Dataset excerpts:
+ + + +

(** A turn of the main loop handles every occurrence of one more value. *)
Lemma in_step_turn start n st b : b = Zlen basics -> 0 <= n <= M + 1 ->
  in_step start n [] input st -> Zlen (filter (fun c => c < n) input) < Zlen input ->
  exists m st', encode_step input None max_out b (n, st) = Ok (inl (m + 1, st')) /\
    n <= m <= M /\ in_step start (m + 1) [] input st' /\
    Zlen (filter (fun c => c < n) input) < Zlen (filter (fun c => c < m + 1) input).
Proof.
  intros Hb Hn Hst Hlt.
  assert (exists c, c ∈ input /\ n <= c) as Hex.
  { destruct (decide (Exists (fun c => n <= c) input)) as [(c & Hc & Hnc)%Exists_exists|Hnone]; [eauto|].
    exfalso. assert (filter (fun c => c < n) input = input) as E; [|rewrite E in Hlt; lia].
    apply filter_Forall. apply not_Exists_Forall in Hnone; [|apply _]. eapply Forall_impl; [exact Hnone|]. simpl. lia. }
  destruct (next_codepoint_spec n Hex) as (Hm & Hnm & Hleast). set (m := next_codepoint n input) in *.
  assert (0 <= m <= M) as HmM by (apply (proj1 (Forall_forall _ _) codes) in Hm; done).
  destruct Hst as (F & free & i & nd & delta & bias & -> & Hsize & HF & Hd & Ed & Hi & Hfirst & Hnd & Hbl & Hdig & Hreads).
  assert (handled m [] input = handled n [] input) as EL.
  { unfold handled. cbn [app filter list_filter]. apply filter_same. intros c Hc. split; [|lia].
    intros Hcm. destruct (Z.lt_ge_cases c n) as [|Hnc]; [done|]. specialize (Hleast c Hc Hnc). lia. }
  set (L := handled n [] input) in *.
  assert (L = filter (fun c => c < n) input) as EL' by done.
  pose proof (Zlen_nonneg L) as HL0. change (Zlen (filter (fun c => c <= n) [])) with 0 in Ed.
  assert (Zlen L < Zlen input) as HL by by rewrite EL'.
  assert (delta + (m - n) * (Zlen L + 1) = (m - nd) * (Zlen L + 1) + 0 - i) as Ed' by lia.
  assert (0 <= (m - n) * (Zlen L + 1)) as Hpos by (apply Z.mul_nonneg_nonneg; lia).
  pose proof (small_total m nd (Zlen L) 0 Hnd ltac:(lia) ltac:(lia) ltac:(lia) ltac:(lia)) as Hsmall.
  assert (in_step start m [] input (delta + (m - n) * (Zlen L + 1), Zlen L, bias, Zlen F, F ++ free)) as Hst'.
  { exists F, free, i, nd, (delta + (m - n) * (Zlen L + 1)), bias. rewrite EL. by split_and!; try lia. }
  destruct (in_step_pass start m b ltac:(lia) Hb input [] _ 0 eq_refl Hst') as (st' & Hpass & Hst'').
  destruct Hst'' as (F' & free' & i' & nd' & delta' & bias' & -> & Hsize' & HF' & Hd' & Edd & Hi' & Hfirst' & Hnd' & Hbl' & Hdig' & Hreads').
  assert (handled m input [] = handled (m + 1) [] input) as EL2.
  { unfold handled. rewrite filter_nil, app_nil_r. cbn [app]. apply filter_same. intros c _. lia. }
  assert (filter (fun c => c <= m) input = handled m input []) as Efilter by (unfold handled; by rewrite filter_nil, app_nil_r).
  rewrite Efilter in Edd. pose proof (handled_length m input []) as Hlen'. change (Zlen []) with 0 in Hlen'.
  pose proof (Zlen_nonneg (handled m input [])).
  pose proof (small_total m nd' (Zlen (handled m input [])) (Zlen (handled m input [])) Hnd' ltac:(lia) ltac:(lia) ltac:(lia) ltac:(lia)) as Hsmall'.
  exists m, (delta' + 1, Zlen (handled m input []), bias', Zlen F', F' ++ free'). split; [|split; [lia|split]].
  - pose proof M_small. unfold encode_step. fold m. ztrue (Zlen L <? Zlen input). rewrite maxint_eq, (u32_small (m - n)) by lia.
    assert (m - n <= (2 ^ 32 - 1 - delta) / (Zlen L + 1)) by (apply Z.div_le_lower_bound; lia).
    zfalse ((2 ^ 32 - 1 - delta) / (Zlen L + 1) <? m - n). rewrite (u32_small (delta + _)) by lia.
    rewrite Hpass. cbn [bind]. rewrite !u32_small by lia. done.
  - exists F', free', i', nd', (delta' + 1), bias'. rewrite <- EL2.
    change (Zlen (filter (fun c => c <= m + 1) [])) with 0. by split_and!; try lia.
  - assert (L = handled (m + 1) [] input -> False) as Hne.
    { intros E. assert (m ∈ L) as Hin by (rewrite E; apply list_elem_of_filter; split; [lia|done]).
      rewrite EL' in Hin. apply list_elem_of_filter in Hin as [? _]. lia. }
    assert (filter (fun c => c < n) (filter (fun c => c < m + 1) input) = L) as Eff.
    { rewrite list_filter_filter_l; [done|]. intros x. lia. }
    pose proof (filter_Zlen (fun c => c < n) (filter (fun c => c < m + 1) input)) as Hle. rewrite Eff in Hle.
    destruct (decide (Zlen L = Zlen (filter (fun c => c < m + 1) input))) as [E|]; [|rewrite <- EL'; lia].
    exfalso. apply Hne. change (L = filter (fun c => c < m + 1) input). rewrite <- Eff in E at 1 |- *.
    by apply filter_all.
Qed.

+ + + +

**Your task**
Wherever "Hsmall" occurs in the entries above, copy the line it sits on.

**Exercise result**
  pose proof (small_total m nd (Zlen L) 0 Hnd ltac:(lia) ltac:(lia) ltac:(lia) ltac:(lia)) as Hsmall.
  pose proof (small_total m nd' (Zlen (handled m input [])) (Zlen (handled m input [])) Hnd' ltac:(lia) ltac:(lia) ltac:(lia) ltac:(lia)) as Hsmall'.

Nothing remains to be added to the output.